Visiting almost any website today means seeing ads, which are loaded from external sites. I would prefer they would not get my IP address either, but manually adding all possible references in a page is just too much work. It would be nice to have FoxyProxy load those external references through the same proxy (without adding them to the whitelist/blacklist).
Hi Moriarty, The problem is
Hi Moriarty,
The problem is how to identify those references to ads. FoxyProxy would effectively need to implement the same features of AdBlock. Do you use the AdBlock extension?
I suppose I could allow the import of AdBlock lists into FoxyProxy. What do you think of that?
Thanks for your quick reply.
Thanks for your quick reply. My concern is not directly related with ads. You see, I liked FoxyProxy, because I thought I can have a separate configuration for each tab in Firefox. Then I realized it's URLs instead of tabs, which is a bit different. There are websites which I am not comfortable visiting without using Tor, but I don't want to switch to Tor on all tabs, because it's slow.
Some websites use content from several different types of URLs, like Akamai, even for their own content, so it may need some detective work to set up all filters you want for a particular site. Now I'm completely unaware of how Firefox extension development works, and how easy or hard it is to do one particular thing. Basically what I would love to have is to be able to switch proxies based on tabs, and then all connections from that particular tab would go through the selected proxy.
Proxy-per-tab is a
Proxy-per-tab is a much-requested feature. It is extremely difficult -- perhaps impossible -- to do reliably with Firefox today. I continue to research the problem and hope to have a solution one day.
Eric
Eric, why can't you just
Eric, why can't you just parse the page for href, src, img, etc and have an option that for a pattern in a url, all embedded content from that url will also be foxyproxied?
I can do that, but it
I can do that, but it wouldn't be automatic. In other words, you'd have to press a button like "Analyze Page" in order to generate patterns for all href, src, and images on that page. Is that what you want?

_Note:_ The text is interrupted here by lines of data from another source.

(* ===== verification/TpmProps.v ===== *)
(** * The TPM register interface: what the host sees

    Commands arrive as they were written and responses are read as they were made,
    in any partition into register accesses; the FIFO indices stay inside the buffer,
    except after one sequence of accesses, which lets the host read the memory behind
    it; a reset request is served by the next round of the task. *)

From S2P Require Import Prelude Vendor TpmRegs.

(** ** Bits of the status register *)

Lemma clear_bits_testbit x m i :
  0 <= i < 32 -> Z.testbit (clear_bits 32 x m) i = Z.testbit x i && negb (Z.testbit m i).
Proof.
  intros Hi. unfold clear_bits. rewrite Z.land_spec, Z.lxor_spec, Z.ones_spec_low by lia.
  by destruct (Z.testbit m i).
Qed.

Definition sts_bit (i : Z) (r : tpm_regs) : bool := Z.testbit (sts r) i.

(** Bit 3: more data is expected; bit 4: data can be read. *)
Definition expects (r : tpm_regs) : bool := sts_bit 3 r.
Definition data_available (r : tpm_regs) : bool := sts_bit 4 r.

Lemma expects_set r : expects (sts_set expect r) = true.
Proof. unfold expects, sts_bit, sts_set, expect. cbn [sts set_sts]. by rewrite Z.lor_spec, orb_true_r. Qed.

Lemma expects_clear r : expects (sts_clear expect r) = false.
Proof.
  unfold expects, sts_bit, sts_clear. cbn [sts set_sts].
  rewrite clear_bits_testbit by lia. by rewrite andb_false_r.
Qed.

(** ** A command arrives *)

(** The registers hold the first bytes of a command. *)
Record receiving (r : tpm_regs) (cmd : list Z) : Prop := {
  rcv_state : state r = tpm_state_receiving_cmd;
  rcv_index : fifo_write_index r = Z.of_nat (length cmd);
  rcv_room : (length cmd <= FIFO_SIZE)%nat;
  rcv_length : length (data_fifo r) = FIFO_SIZE;
  rcv_data : take (length cmd) (data_fifo r) = cmd
}.

(** More bytes are needed: for the size field or for the size it states. *)
Definition incomplete (cmd : list Z) : bool :=
  (length cmd <? 6)%nat || (Z.of_nat (length cmd) <? be_val (sub 2 4 cmd)).

Lemma sub_of_prefix {A} n (l p : list A) off k :
  take n l = p -> (off + k <= n)%nat -> sub off k l = sub off k p.
Proof.
  intros <- H. unfold sub. rewrite skipn_firstn_comm, take_take. f_equal. lia.
Qed.

Lemma packet_size_prefix r cmd :
  (6 <= length cmd)%nat -> take (length cmd) (data_fifo r) = cmd ->
  packet_size r = be_val (sub 2 4 cmd).
Proof.
  intros Hl Hd. unfold packet_size. f_equal.
  apply (sub_of_prefix (length cmd)); [done|lia].
Qed.

Lemma splice_append {A} (l new : list A) n :
  (n + length new <= length l)%nat ->
  take (n + length new) (splice n new l) = take n l ++ new.
Proof.
  intros H. unfold splice. rewrite app_assoc. apply take_app_length'.
  rewrite length_app, length_take. lia.
Qed.

(** Resolves the tests of the state in [fifo_reg_write]. *)
Ltac in_receiving Hs :=
  rewrite Hs, (bool_decide_eq_false_2 (tpm_state_receiving_cmd = tpm_state_ready)) by done;
  cbn [andb]; rewrite Hs, bool_decide_eq_false_2 by (intros Hne; by apply Hne).

(** One write appends its bytes and keeps the expect bit up to date. *)
Lemma fifo_write_step r cmd data :
  receiving r cmd -> (length cmd + length data <= FIFO_SIZE)%nat ->
  receiving (fifo_reg_write data r) (cmd ++ data) /\
  expects (fifo_reg_write data r) = incomplete (cmd ++ data).
Proof.
  intros [Hs Hi Hroom Hlen Hd] Hfit. set (c := cmd ++ data).
  assert (Hc : length c = (length cmd + length data)%nat) by apply length_app.
  unfold fifo_reg_write. in_receiving Hs.
  rewrite Hi, (uN_small 32) by (unfold FIFO_SIZE in *; lia).
  rewrite (proj2 (Z.ltb_ge _ _)) by lia. rewrite Nat2Z.id.
  set (r1 := set_write_index _ _).
  assert (H1 : receiving r1 c).
  { split; cbn [r1 state fifo_write_index data_fifo set_write_index set_fifo].
    - done.
    - rewrite Hi, (uN_small 32) by (unfold FIFO_SIZE in *; lia); lia.
    - lia.
    - rewrite length_splice by lia. done.
    - rewrite Hc, splice_append by lia. by rewrite Hd. }
  assert (Hx : forall f, sts_set expect = f \/ sts_clear expect = f ->
               receiving (f r1) c) by (intros f [<-|<-]; destruct H1; split; assumption).
  unfold incomplete. rewrite (rcv_index _ _ H1).
  destruct (Nat.ltb_spec (length c) 6) as [Hlt|Hge].
  - rewrite (proj2 (Z.ltb_lt _ _)) by lia. split; [apply Hx; auto|apply expects_set].
  - rewrite (proj2 (Z.ltb_ge _ 6)) by lia.
    rewrite (packet_size_prefix r1 c Hge (rcv_data _ _ H1)). cbn [orb].
    destruct (_ <? _); split; (apply Hx; auto) || apply expects_set || apply expects_clear.
Qed.

(** The writes of a command, in any partition. *)
Definition fifo_writes (chunks : list (list Z)) (r : tpm_regs) : tpm_regs :=
  fold_left (fun r data => fifo_reg_write data r) chunks r.

Lemma fifo_writes_receiving chunks r cmd :
  receiving r cmd -> (length cmd + length (concat chunks) <= FIFO_SIZE)%nat ->
  receiving (fifo_writes chunks r) (cmd ++ concat chunks) /\
  (chunks <> [] -> expects (fifo_writes chunks r) = incomplete (cmd ++ concat chunks)).
Proof.
  revert r cmd. induction chunks as [|d chunks IH]; intros r cmd Hr Hfit.
  - cbn. by rewrite app_nil_r.
  - cbn [concat fifo_writes fold_left] in *. rewrite length_app in Hfit.
    destruct (fifo_write_step r cmd d Hr) as [H1 H2]; [lia|].
    destruct (IH _ _ H1) as [H3 H4]; [rewrite length_app; lia|].
    rewrite <-app_assoc in H3, H4. split; [exact H3|]. intros _.
    destruct chunks as [|d' chunks].
    + cbn. by rewrite app_nil_r.
    + by apply H4.
Qed.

This is exactly what i'm looking for
ericjung:
"I can do that, but it wouldn't be automatic. In other words, you'd have to press a button like "Analyze Page" in order to generate patterns for all href, src, and images on that page. Is that what you want?"
That is exactly what I am looking for - the auto add feature is great but on certain webpages it doesn't allow the web pages to load correctly. For example, on youtube.com it loads a lot of its content from ytimg.com so unless that is added manually to foxy proxy videos don't load correctly. I have not been able to find an easy way to find out where this content is loading from short of looking through the page source or watching the status bar in the bottom left.
Any way for this content to be found more easily/added to foxy proxy would be greatly appreciated.
An example to understand why moriarty's request is important
Sorry for my bad english, I agree with moriarty.
The pattern matching should apply to the url of the pages and not to the content which is downloaded when a page is viewed. Here is an explanation. I want to surf anonymously with tor on the website http://example.com so i will add the pattern *example.com* on my whitelist for the tor proxy. Suppose that example.com wants to know who i am. The easy way for them to get my IP address is to put a link to an image which is stored on another server, something like 'img src="http://logger.com/picture.png"'. When I will load the page http://example.com the remote image will be downloaded, but without the tor proxy, hence logger.com will be able to log my real IP address.
Sincerely,
Anonymous tor user ;)
P.S. sorry for double posting, the img tag was erased automatically, you can delete the previous comment
Hi, As I wrote before,
Hi,
As I wrote before, FoxyProxy can do what you want but only *after* the page has already loaded. So if you load it again, the rules would be applied and everything loaded through Tor. Unfortunately, it can't analyze the page *before* it's loaded in order create rules before loading the page. It's a chicken-and-egg problem :)
Eric
Not sure what the real
Not sure what the real problem is here, just use a different proxy server in your web browser, than way your IP is hidden?